I am trying to write a REGEX to validate a string. It should validate to the requirement which is that it should have only Uppercase and lowercase English letters (a to z, A to Z) (ASCII: 65 to 90, 97 to 122) AND/OR Digits 0 to 9 (ASCII: 48 to 57) AND Characters - _ ~ (ASCII: 45, 95, 126). Provided that they are not the first or last character. It can also have Character. (dot, period, full stop) (ASCII: 46) Provided that it is not the first or last character, and provided also that it does not appear two or more times consecutively. I have tried using the following
Pattern.compile("^[^\\W_*]+((\\.?[\\w\\~-]+)*\\.?[^\\W_*])*$");
It works fine for smaller strings but it doesn't for long strings as i am experiencing thread hung issues and huge spikes in cpu.

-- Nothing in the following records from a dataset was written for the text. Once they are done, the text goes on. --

(** A retained submission reads back exactly its own events. *)
Lemma submission_events_exact s record pre evs post first :
  events s = pre ++ evs ++ post -> sub_first_ordinal record = Some first -> 0 <= first ->
  sub_event_count record = Z.of_nat (length evs) -> first + Z.of_nat (length evs) <= U32_MAX ->
  numbered_from (sub_log_index record) first evs ->
  Forall (fun e => id_lt (e_event_id e) (mkEventId (sub_log_index record) first)) pre ->
  Forall (id_ge (sub_log_index record) (first + Z.of_nat (length evs))) post ->
  submission_events record s = (take MAX_EVENTS evs, bool_decide (MAX_EVENTS < length evs)%nat).
Proof.
  intros Hw Hfo Hf Hc Hmax Hn Hpre Hpost. unfold submission_events. rewrite Hw, Hfo. simpl.
  assert (Hown : Forall (fun e => ev_log_index (e_event_id e) = sub_log_index record /\
                   first <= ev_ordinal (e_event_id e) < first + Z.of_nat (length evs)) evs).
  { apply Forall_forall. intros e He. destruct (numbered_ids _ _ _ _ Hn He) as (i & Hi & ->).
    simpl. lia. }
  rewrite take_while_app; [|exact Hpre|].
  2:{ apply Forall_app. split.
      - eapply Forall_impl; [exact Hown|]. intros e [El Eo]. unfold event_id_ltb. simpl. lia.
      - eapply Forall_impl; [exact Hpost|]. unfold id_ge, event_id_ltb. simpl. intros e. lia. }
  rewrite drop_app_length. unfold saturating_add_u32. rewrite Hc, Z.min_r by lia.
  rewrite submission_loop_own; rewrite ?Hfo; try done; try lia.
  - rewrite Nat.sub_0_r, Z.ltb_irrefl, orb_false_r. simpl. f_equal.
    apply eq_true_iff_eq. rewrite Z.ltb_lt, bool_decide_eq_true. lia.
  - eapply Forall_impl; [exact Hown|]. simpl. lia.
Qed.
End Retry.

Please help.
Test cases for invalid strings:
"aB78."
"aB78..ab"
"aB78,1"
"aB78 abc"
".Abc12"
Test cases for valid strings:
"abc-def"
"a1b2c~3"
"012_345"

Your regex suffers from catastrophic backtracking, which leads to O(2n) (ie exponential) solution time.
Although following the link will provide a far more thorough explanation, briefly the problem is that when the input doesn't match, the engine backtracks the first * term to try different combinations of the quantitys of the terms, but because all groups more or less match the same thing, the number of combinations of ways to group grows exponentially with the length of the backtracking - which in the case of non- matching input is the entire input.
The solution is to rewrite the regex so it won't catastrophically backtrack:
don't use groups of groups
use possessive quantifiers eg .*+ (which never backtrack)
fail early on non-match (eg using an anchored negative look ahead)
limit the number of times terms may appear using {n,m} style quantifiers
Or otherwise mitigate the problem

Problem
It is due to catastrophic backtracking. Let me show where it happens, by simplifying the regex to a regex which matches a subset of the original regex:
^[^\W_*]+((\.?[\w\~-]+)*\.?[^\W_*])*$
Since [^\W_*] and [\w\~-] can match [a-z], let us replace them with [a-z]:
^[a-z]+((\.?[a-z]+)*\.?[a-z])*$
Since \.? are optional, let us remove them:
^[a-z]+(([a-z]+)*[a-z])*$
You can see ([a-z]+)*, which is the classical example of regex which causes catastrophic backtracking (A*)*, and the fact that the outermost repetition (([a-z]+)*[a-z])* can expand to ([a-z]+)*[a-z]([a-z]+)*[a-z]([a-z]+)*[a-z] further exacerbate the problem (imagine the number of permutation to split the input string to match all expansions that your regex can have). And this is not mentioning [a-z]+ in front, which adds insult to injury, since it is of the form A*A*.
Solution
You can use this regex to validate the string according to your conditions:
^(?=[a-zA-Z0-9])[a-zA-Z0-9_~-]++(\.[a-zA-Z0-9_~-]++)*+(?<=[a-zA-Z0-9])$
As Java string literal:
"^(?=[a-zA-Z0-9])[a-zA-Z0-9_~-]++(\\.[a-zA-Z0-9_~-]++)*+(?<=[a-zA-Z0-9])$"
Breakdown of the regex:
^ # Assert beginning of the string
(?=[a-zA-Z0-9]) # Must start with alphanumeric, no special
[a-zA-Z0-9_~-]++(\.[a-zA-Z0-9_~-]++)*+
(?<=[a-zA-Z0-9]) # Must end with alphanumeric, no special
$ # Assert end of the string
Since . can't appear consecutively, and can't start or end the string, we can consider it a separator between strings of [a-zA-Z0-9_~-]+. So we can write:
[a-zA-Z0-9_~-]++(\.[a-zA-Z0-9_~-]++)*+
All quantifiers are made possessive to reduce stack usage in Oracle's implementation and make the matching faster. Note that it is not appropriate to use them everywhere. Due to the way my regex is written, there is only one way to match a particular string to begin with, even without possessive quantifier.
Shorthand
Since this is Java and in default mode, you can shorten a-zA-Z0-9_ to \w and [a-zA-Z0-9] to [^\W_] (though the second one is a bit hard for other programmer to read):
^(?=[^\W_])[\w~-]++(\.[\w~-]++)*+(?<=[^\W_])$
As Java string literal:
"^(?=[^\\W_])[\\w~-]++(\\.[\\w~-]++)*+(?<=[^\\W_])$"
If you use the regex with String.matches(), the anchors ^ and $ can be removed.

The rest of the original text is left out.